▼
(** X9. Splitting a resolved C++ function name at its last scope
    separator loses nothing: when a class part is split off, class part,
    [::] and method name concatenate back to the resolved name; otherwise
    the name is returned unchanged. In both cases the resulting name holds
    no scope separator, and it is the name phase 1 of extract_calls enters
    in its table. *)
Theorem split_qualified_rebuilds (name : string) :
  match CppExtractor.split_qualified name with
  | (Some cls, meth) => name = cls ++ "::" ++ meth
  | (None, meth) => name = meth
  end /\
  PyStr.contains "::" (snd (CppExtractor.split_qualified name)) = false /\
  CppExtractor.strip_class_prefix name = snd (CppExtractor.split_qualified name).
Proof. apply split_qualified_spec. Qed.

Lemma cpp_functions_at_origin (node : NodeRef) (source : string) (f : FunctionInfo.t) :
  In f (CppExtractor.extract_functions_at node source) ->
  exists resolved,
    resolved_name cpp (nr_node node) source = Some resolved /\
    FunctionInfo.class_name f = fst (CppExtractor.split_qualified resolved) /\
    FunctionInfo.name f = snd (CppExtractor.split_qualified resolved).
Proof.
  unfold CppExtractor.extract_functions_at, CppExtractor._extract_function, resolved_name.
  destruct (is_type (nr_node node) "function_definition"); [|intros []].
  destruct (child_by_field_name (nr_node node) "declarator") as [d|]; [|intros []].
  destruct (CppExtractor._extract_declarator_info d source) as [[name|] params];
    [|intros []].
  cbn [fst]. destruct (PyStr.truthy name); cbn [negb]; [|intros []].
  destruct (CppExtractor.split_qualified name) as [cls meth] eqn:Hsplit.
  intros [<-|[]]. exists name. rewrite Hsplit. now repeat split.
Qed.

(** X11. Every FunctionInfo of the C++ extractor can be traced back to its
    definition: its name holds no scope separator, and some
    function_definition node of the walk resolves to the name itself when
    class_name is None, and to class_name, [::] and name put together when
    class_name is set. *)
Theorem cpp_function_name_rebuilds (root : Node) (source : string) (f : FunctionInfo.t) :
  In f (extract_functions (extractor cpp) root source) ->
  PyStr.contains "::" (FunctionInfo.name f) = false /\
  exists node,
    In node (walk_tree root) /\
    resolved_name cpp (nr_node node) source =
      Some (match FunctionInfo.class_name f with
            | Some cls => cls ++ "::" ++ FunctionInfo.name f
            | None => FunctionInfo.name f
            end).
Proof.
  rewrite extract_functions_walk, walk_tree_preorder. intros Hin.
  apply in_flat_map in Hin. destruct Hin as (node & Hnode & Hf).
  apply cpp_functions_at_origin in Hf. destruct Hf as (resolved & Hres & Hcls & Hname).
  destruct (split_qualified_spec resolved) as (Hsplit & Hclean & _).
  rewrite Hname, Hcls. split; [exact Hclean|].
  exists node. split; [exact Hnode|]. rewrite Hres. f_equal.
  destruct (CppExtractor.split_qualified resolved) as [[cls|] meth]; exact Hsplit.
Qed.

Lemma cpp_function_name_rebuilds_witness :
  PyStr.contains "::" "draw" = false /\
  exists node,
    In node (walk_tree cpp_unit_root) /\
    resolved_name cpp (nr_node node) cpp_unit_source = Some ("W" ++ "::" ++ "draw").
Proof.
  apply (cpp_function_name_rebuilds cpp_unit_root cpp_unit_source
           (FunctionInfo.mk "draw" 3 3 "void draw()" (Some "W") None)).
  vm_compute. left. reflexivity.
Defined.

(** ** The phase-1 table and the caller lookup *)

(** X10. When no two ranges of the table share a byte position, the lookup
    returns the name of the one range that contains the position, wherever
    that range stands in the table. *)
Theorem find_caller_disjoint
        (ranges : ranges_t) (start end_ : nat) (name : string) (pos : nat) :
  disjoint_ranges ranges ->
  In (start, end_, name) ranges ->
  start <= pos <= end_ ->
  find_caller ranges pos = Some name.
Proof.
  intros Hdisjoint. induction Hdisjoint as [|[[s e] nm] rest Hfirst _ IH]; intros Hin Hpos.
  - destruct Hin.
  - simpl. destruct ((s <=? pos)%nat && (pos <=? e)%nat) eqn:Hcover.
    + destruct Hin as [Heq|Hin]; [now injection Heq as -> -> ->|].
      apply andb_prop in Hcover. destruct Hcover as [Hs He].
      apply Nat.leb_le in Hs, He.
      rewrite Forall_forall in Hfirst. specialize (Hfirst _ Hin). simpl in Hfirst. lia.
    + destruct Hin as [Heq|Hin]; [|now apply IH].
      injection Heq as -> -> ->.
      apply andb_false_iff in Hcover.
      destruct Hcover as [H|H]; apply Nat.leb_gt in H; lia.
Qed.

Lemma find_caller_disjoint_witness :
  find_caller [(0, 9, "a"); (20, 29, "b"); (10, 19, "c")] 15 = Some "c".
Proof.
  apply (find_caller_disjoint _ 10 19 "c" 15).
  - unfold disjoint_ranges. repeat constructor; simpl; lia.
  - right. right. left. reflexivity.
  - lia.
Defined.

Lemma ranges_at_function (lang : Language) (fnode : NodeRef) (source : string)
      (start end_ : nat) (name : string) :
  In (start, end_, name) (ranges_at (bodies lang) fnode source) ->
  is_type (nr_node fnode) "function_definition" = true /\
  start = start_byte (nr_node fnode) /\
  end_ = end_byte (nr_node fnode) /\
  exists f, In f (functions_at (bodies lang) fnode source) /\ FunctionInfo.name f = name.
Proof.
  destruct lang; simpl.
  - unfold PythonExtractor.func_ranges_at, PythonExtractor.extract_functions_at.
    destruct (is_type (nr_node fnode) "function_definition"); [|intros []].
    destruct (child_by_field_name (nr_node fnode) "name") as [nn|] eqn:Hname; [|intros []].
    intros [Heq|[]]. injection Heq as <- <- <-. repeat split.
    eexists. split; [now left|].
    unfold PythonExtractor._extract_function. simpl. now rewrite Hname.
  - unfold CExtractor.func_ranges_at, CExtractor.extract_functions_at,
      CExtractor._extract_function.
    destruct (is_type (nr_node fnode) "function_definition"); [|intros []].
    destruct (child_by_field_name (nr_node fnode) "declarator") as [d|]; [|intros []].
    destruct (CExtractor._extract_declarator_info d source) as [[nm|] params];
      [|intros []].
    simpl. destruct (PyStr.truthy nm); simpl; [|intros []].
    intros [Heq|[]]. injection Heq as <- <- <-. repeat split.
    eexists. split; [now left | reflexivity].
  - unfold CppExtractor.func_ranges_at, CppExtractor.extract_functions_at,
      CppExtractor._extract_function.
    destruct (is_type (nr_node fnode) "function_definition"); [|intros []].
    destruct (child_by_field_name (nr_node fnode) "declarator") as [d|]; [|intros []].
    destruct (CppExtractor._extract_declarator_info d source) as [[nm|] params];
      [|intros []].
    simpl. destruct (PyStr.truthy nm); simpl; [|intros []].
    intros [Heq|[]]. injection Heq as <- <- <-. repeat split.
    destruct (split_qualified_spec nm) as (_ & _ & ->).
    destruct (CppExtractor.split_qualified nm) as [cls meth].
    eexists. split; [now left | reflexivity].
Qed.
▲
→ What you will do: All lines with the word "params" are needed; pull them from the entries and copy each.

→ Solution for this problem:
  destruct (CppExtractor._extract_declarator_info d source) as [[name|] params];
    destruct (CExtractor._extract_declarator_info d source) as [[nm|] params];
    destruct (CppExtractor._extract_declarator_info d source) as [[nm|] params];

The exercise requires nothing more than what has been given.